### WHAT TO DO
Search the entries for the word "ResolveRoleName" and report each line that has it.

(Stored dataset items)
******

(* ===== verification/RepoRec.v ===== *)
(** * Repositories

    internal/reconciler/reporec/rec_repo.go, error.go and the deletion of reconciler.go, with
    internal/mapper/github_repo_mapper.go.  Deploy keys, autolinks and topics are in RepoLists, webhooks in
    Webhooks. *)
From S2P Require Import Prelude GoErrors Conditions Executor ApiTypes RulesetMapper RulesetResolve RulesetSync.

(** ** github_repo_mapper.go *)

(** [github.Repository], as far as it is read or sent; [gr_CreatedAt] is [GetCreatedAt().Time]. *)
Record gh_Repository := {
  gr_ID : option Z; gr_Name : option string; gr_CreatedAt : Z; gr_Visibility : option string; gr_Archived : option bool;
  gr_HasIssues : option bool; gr_HasProjects : option bool; gr_HasWiki : option bool; gr_HasDownloads : option bool;
  gr_IsTemplate : option bool; gr_AllowSquashMerge : option bool; gr_AllowRebaseMerge : option bool;
  gr_AllowMergeCommit : option bool; gr_DeleteBranchOnMerge : option bool; gr_MergeCommitTitle : option string;
  gr_MergeCommitMessage : option string; gr_Homepage : option string; gr_Description : option string;
  gr_DefaultBranch : option string }.
Definition ResolveTeamSlug (slug : string) : res Z :=
  match teamsBySlug m !! slug with
  | Some id => inl id
  | None => inr (notFound ("team with slug " +:+ slug +:+ " not found in org " +:+ orgName))
  end.
Definition ResolveRoleName (name : string) : res Z :=
  match rolesByName m !! name with
  | Some id => inl id
  | None => inr (notFound ("org role with name " +:+ name +:+ " not found in org " +:+ orgName))
  end.
Definition resolveAppSlug (slug : string) : res (option Z) :=
  match appsBySlug m !! slug with
  | Some id => inl id
  | None => inr (notFound ("no GitHub App with slug " +:+ slug +:+ " installed on org " +:+ orgName))
  end.

(** ** Bypass actors *)
Definition set_ActorID (a : RulesetBypassActor) (id : option Z) : RulesetBypassActor :=
  {| ba_ActorID := id; ba_ActorSlug := ba_ActorSlug a; ba_ActorType := ba_ActorType a; ba_BypassMode := ba_BypassMode a |}.

(** The nil guard for the actor is left out: every caller passes the address of a variable. *)
Definition resolveBypassActorWith (actor : RulesetBypassActor) (resolver : string → res (option Z)) : res RulesetBypassActor :=
  match ba_ActorID actor, ba_ActorSlug actor with
  | Some _, _ => inl actor
  | None, None => inr (unresolvable ("bypass actor with type " +:+ ba_ActorType actor +:+
      " requires either actor_id or actor_slug to be set"))
  | None, Some slug => match resolver slug with inl id => inl (set_ActorID actor id) | inr err => inr err end
  end.

Definition as_pointer (r : res Z) : res (option Z) := match r with inl id => inl (Some id) | inr err => inr err end.

(** The body of the loop of [resolveBypassActors]. *)
Definition resolve_actor (a : RulesetBypassActor) : res RulesetBypassActor :=
  if bool_decide (ba_ActorType a = "Team") then resolveBypassActorWith a (λ slug, as_pointer (ResolveTeamSlug slug))
  else if bool_decide (ba_ActorType a = "Integration") then resolveBypassActorWith a resolveAppSlug
  else if bool_decide (ba_ActorType a = "RepositoryRole") then
    resolveBypassActorWith a (λ slug, as_pointer (ResolveRoleName slug))
  else if bool_decide (ba_ActorType a = "DeployKey") then
    inl {| ba_ActorID := None; ba_ActorSlug := None; ba_ActorType := ba_ActorType a; ba_BypassMode := ba_BypassMode a |}
  else inl a.
Definition resolveBypassActors (l : list RulesetBypassActor) : res (list RulesetBypassActor) := try_map resolve_actor l.

(** ** Status checks and reviewers *)
Definition resolve_check (c : StatusCheck) : StatusCheck :=
  match sc_AppSlug c with
  | None => c
  | Some slug => {| sc_Context := sc_Context c; sc_AppSlug := sc_AppSlug c;
      sc_IntegrationID := match resolveAppSlug slug with inl id => id | inr _ => None end |}
  end.
Definition resolveStatusCheckAppSlugs (c : RequiredStatusChecks) : RequiredStatusChecks :=
  {| sc_Checks := resolve_check <$> sc_Checks c; sc_StrictPolicy := sc_StrictPolicy c |}.

Definition set_ReviewerID (r : RequiredPullRequestReviewer) (id : Z) : RequiredPullRequestReviewer := {|
  rr_MinimumApprovals := rr_MinimumApprovals r; rr_FilePatterns := rr_FilePatterns r;
  rr_Reviewer := {| re_ID := Some id; re_Slug := re_Slug (rr_Reviewer r); re_Type := re_Type (rr_Reviewer r) |} |}.
Definition resolve_reviewer (r : RequiredPullRequestReviewer) : res RequiredPullRequestReviewer :=
  match re_ID (rr_Reviewer r), re_Slug (rr_Reviewer r) with
  | None, Some slug =>
    if bool_decide (re_Type (rr_Reviewer r) = "Team") then
      match ResolveTeamSlug slug with
      | inl id => inl (set_ReviewerID r id)
      | inr err => inr (EWrap ("failed to resolve required reviewer slug " +:+ slug +:+ " to ID") err)
      end
    else inr (unresolvable ("unsupported required reviewer type " +:+ re_Type (rr_Reviewer r) +:+ " for slug resolution"))
  | _, _ => inl r
  end.
Definition resolve_reviewers (l : list RequiredPullRequestReviewer) : res (list RequiredPullRequestReviewer) := try_map resolve_reviewer l.

(** ** Bypass reviewers of a code security configuration *)
Definition set_ReviewerId (r : BypassReviewer) (id : Z) : BypassReviewer :=
  {| br_ReviewerId := Some id; br_ReviewerName := br_ReviewerName r; br_ReviewerType := br_ReviewerType r |}.
Definition resolve_bypass_reviewer (r : BypassReviewer) : res BypassReviewer :=
  match br_ReviewerName r with
  | None => inl r
  | Some name =>
    if bool_decide (br_ReviewerType r = "TEAM") then
      match ResolveTeamSlug name with inl id => inl (set_ReviewerId r id) | inr err => inr err end
    else if bool_decide (br_ReviewerType r = "ROLE") then
      match ResolveRoleName name with inl id => inl (set_ReviewerId r id) | inr err => inr err end
    else inl r
  end.
Definition resolve_bypass_reviewers (l : list BypassReviewer) : res (list BypassReviewer) := try_map resolve_bypass_reviewer l.
End Lookups.

Definition set_BypassReviewers (c : CodeSecurityConfiguration) (l : list BypassReviewer) : CodeSecurityConfiguration :=
  let s := csc_Spec c in {| csc_Meta := csc_Meta c; csc_Spec := {|
  csc_Name := csc_Name s; csc_Description := csc_Description s; csc_AdvancedSecurity := csc_AdvancedSecurity s;
  csc_DependencyGraph := csc_DependencyGraph s; csc_DependencyGraphAutosubmitAction := csc_DependencyGraphAutosubmitAction s;
  csc_DependencyGraphAutosubmitActionOptions := csc_DependencyGraphAutosubmitActionOptions s;
  csc_DependabotAlerts := csc_DependabotAlerts s; csc_DependabotSecurityUpdates := csc_DependabotSecurityUpdates s;
  csc_CodeScanningDefaultSetup := csc_CodeScanningDefaultSetup s;
  csc_CodeScanningDefaultSetupOptions := csc_CodeScanningDefaultSetupOptions s;
  csc_CodeScanningDelegatedAlertDismissal := csc_CodeScanningDelegatedAlertDismissal s;
  csc_CodeScanningOptions := csc_CodeScanningOptions s; csc_CodeSecurity := csc_CodeSecurity s;
  csc_SecretScanning := csc_SecretScanning s; csc_SecretScanningPushProtection := csc_SecretScanningPushProtection s;
  csc_SecretScanningValidityChecks := csc_SecretScanningValidityChecks s;
  csc_SecretScanningNonProviderPatterns := csc_SecretScanningNonProviderPatterns s;
  csc_SecretScanningGenericSecrets := csc_SecretScanningGenericSecrets s;
  csc_SecretScanningDelegatedAlertDismissal := csc_SecretScanningDelegatedAlertDismissal s;
  csc_SecretProtection := csc_SecretProtection s; csc_PrivateVulnerabilityReporting := csc_PrivateVulnerabilityReporting s;
  csc_Enforcement := csc_Enforcement s; csc_SecretScanningDelegatedBypass := csc_SecretScanningDelegatedBypass s;
  csc_SecretScanningDelegatedBypassOptions := Some l; csc_DefaultForNewRepos := csc_DefaultForNewRepos s |} |}.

******

### EXERCISE RESPONSE
Definition ResolveRoleName (name : string) : res Z :=
    resolveBypassActorWith a (λ slug, as_pointer (ResolveRoleName slug))
      match ResolveRoleName name with inl id => inl (set_ReviewerId r id) | inr err => inr err end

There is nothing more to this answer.